Publication TypeJournal Article
Year of Publication2016
AuthorsBanu MA, Mehta A, Ottenhausen M, Fraser JF, Patel KS, Szentirmai O, Anand VK, Tsiouris AJ, Schwartz TH
JournalJ Neurosurg
Date Published2016 Mar
KeywordsAdult, Aged, Craniotomy, Endoscopes, Female, Humans, Male, Meningeal Neoplasms, Meningioma, Middle Aged, Natural Orifice Endoscopic Surgery, Orbit, Retrospective Studies, Treatment Outcome

OBJECTIVE: Although the endonasal endoscopic approach has been applied to remove olfactory groove meningiomas, controversy exists regarding the efficacy and safety of this approach compared with more traditional transcranial approaches. The endonasal endoscopic approach was compared with the supraorbital (eyebrow) keyhole technique, as well as a combined "above-and-below" approach, to evaluate the relative merits of each approach in different situations.

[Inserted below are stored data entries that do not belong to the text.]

Lemma toggle1_twice i d1 d2 t :
  toggle1 i d2 (toggle1 i d1 t)
  = if decide (id t = i) then with_status (step d2 (step d1 (status t))) t else t.
Proof.
  unfold toggle1. destruct (decide (id t = i)) as [E|E]; simpl.
  - destruct (decide (id t = i)); [reflexivity | contradiction].
  - destruct (decide (id t = i)); [contradiction | reflexivity].
Qed.

Lemma toggle1_retreat_advance i t :
  toggle1 i Backward (toggle1 i Forward t) = t <-> (id t = i -> status t <> Done).
Proof.
  rewrite toggle1_twice. destruct (decide (id t = i)) as [E|E].
  - rewrite with_status_same. simpl. rewrite retreat_advance. tauto.
  - split; [intros _ E'; contradiction | reflexivity].
Qed.

Lemma toggle1_advance_retreat i t :
  toggle1 i Forward (toggle1 i Backward t) = t <-> (id t = i -> status t <> Backlog).
Proof.
  rewrite toggle1_twice. destruct (decide (id t = i)) as [E|E].
  - rewrite with_status_same. simpl. rewrite advance_retreat. tauto.
  - split; [intros _ E'; contradiction | reflexivity].
Qed.

(** X8: retreat undoes advance exactly when no task with the identifier was
    [done], and advance undoes retreat exactly when none was in [backlog];
    a task at the end of the line is moved by the way back only. *)
Theorem X8_toggle_round_trips :
  forall i L,
    (toggleStatus i Backward (toggleStatus i Forward L) = L
     <-> Forall (fun t => id t = i -> status t <> Done) L)
    /\ (toggleStatus i Forward (toggleStatus i Backward L) = L
        <-> Forall (fun t => id t = i -> status t <> Backlog) L).
Proof.
  intros i L. rewrite !toggleStatus_map, !map_map, !map_fixed_iff.
  split; apply Forall_proper; try reflexivity; intros t.
  - apply toggle1_retreat_advance.
  - apply toggle1_advance_retreat.
Qed.

(** X9: three advances bring every task with the identifier to [done],
    wherever it started, and from there a further advance changes nothing.
    Three retreats do the same towards [backlog]. *)
Theorem X9_three_steps_reach_the_end :
  forall i L,
    let advanced :=
      toggleStatus i Forward (toggleStatus i Forward (toggleStatus i Forward L)) in
    let retreated :=
      toggleStatus i Backward (toggleStatus i Backward (toggleStatus i Backward L)) in
    Forall (fun t => id t = i -> status t = Done) advanced
    /\ toggleStatus i Forward advanced = advanced
    /\ Forall (fun t => id t = i -> status t = Backlog) retreated
    /\ toggleStatus i Backward retreated = retreated.
Proof.
  intros i L advanced retreated.
  assert (Hstep : forall d t,
             toggle1 i d (toggle1 i d (toggle1 i d t))
             = if decide (id t = i)
               then with_status (step d (step d (step d (status t)))) t else t).
  { intros d t. rewrite toggle1_twice. unfold toggle1.
    destruct (decide (id t = i)) as [E|E]; simpl.
    - destruct (decide (id t = i)); [reflexivity | contradiction].
    - destruct (decide (id t = i)); [contradiction | reflexivity]. }
  assert (Hmap : forall d,
             toggleStatus i d (toggleStatus i d (toggleStatus i d L))
             = map (fun t => toggle1 i d (toggle1 i d (toggle1 i d t))) L).
  { intros d. rewrite !toggleStatus_map, !map_map. reflexivity. }
  assert (Hend : forall d t,
             let t3 := toggle1 i d (toggle1 i d (toggle1 i d t)) in
             (id t3 = i -> status t3 = step d (step d (step d (status t))))
             /\ toggle1 i d t3 = t3).
  { intros d t t3. unfold t3. rewrite Hstep. unfold toggle1.
    destruct (decide (id t = i)) as [E|E]; simpl.
    - destruct (decide (id t = i)); [|contradiction]. split; [reflexivity|].
      unfold with_status; simpl. destruct d, (status t); reflexivity.
    - destruct (decide (id t = i)); [contradiction|]. split; [tauto | reflexivity]. }
  unfold advanced, retreated. rewrite !Hmap.
  repeat split.
  - apply List.Forall_map, Forall_forall. intros t _ Hid.
    rewrite (proj1 (Hend Forward t) Hid). destruct (status t); reflexivity.
  - rewrite toggleStatus_map, map_map. apply map_ext. intros t. apply Hend.
  - apply List.Forall_map, Forall_forall. intros t _ Hid.
    rewrite (proj1 (Hend Backward t) Hid). destruct (status t); reflexivity.
  - rewrite toggleStatus_map, map_map. apply map_ext. intros t. apply Hend.
Qed.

METHODS: Nineteen cases were reviewed and divided according to operative technique into 3 different groups: purely endonasal (6 cases); supraorbital eyebrow (microscopic with endoscopic assistance; 7 cases); and combined endonasal endoscopic with either the bicoronal or eyebrow microscopic approach (6 cases). Resection was judged on postoperative MRI using volumetric analysis. Tumors were assessed based on the Mohr radiological classification and the presence of the lion's mane sign.

RESULTS: The mean age at surgery was 61.4 years. The mean tumor volume was 19.6 cm(3) in the endonasal group, 33.5 cm(3) in the supraorbital group, and 37.8 cm(3) in the combined group. Significant frontal lobe edema was identified in 10 cases (52.6%). The majority of tumors were either Mohr Grade II (moderate) (42.1%) or Grade III (large) (47.4%). Gross-total resection was achieved in 50% of the endonasal cases, 100% of the supraorbital eyebrow cases with endoscopic assistance, and 66.7% of the combined cases. The extent of resection was 87.8% for the endonasal cases, 100% for the supraorbital eyebrow cases, and 98.9% for the combined cases. Postoperative anosmia occurred in 100% of the endonasal and combined cases and only 57.1% of the supraorbital eyebrow cases. Excluding anosmia, permanent complications occurred in 83.3% of the cases in the endoscopic group, 0% of the cases in the supraorbital eyebrow group, and 16.7% of cases in the combined group (p = 0.017). There were 3 tumor recurrences: 2 in the endonasal group and 1 in the combined group.

CONCLUSIONS: The supraorbital eyebrow approach, with endoscopic assistance, leads to a higher extent of resection and lower rate of complications than the purely endonasal endoscopic approach. The endonasal endoscopic approach by itself may be suitable for a small percentage of cases. The combined above-and-below approaches are useful for large tumors with invasion of the ethmoid sinuses.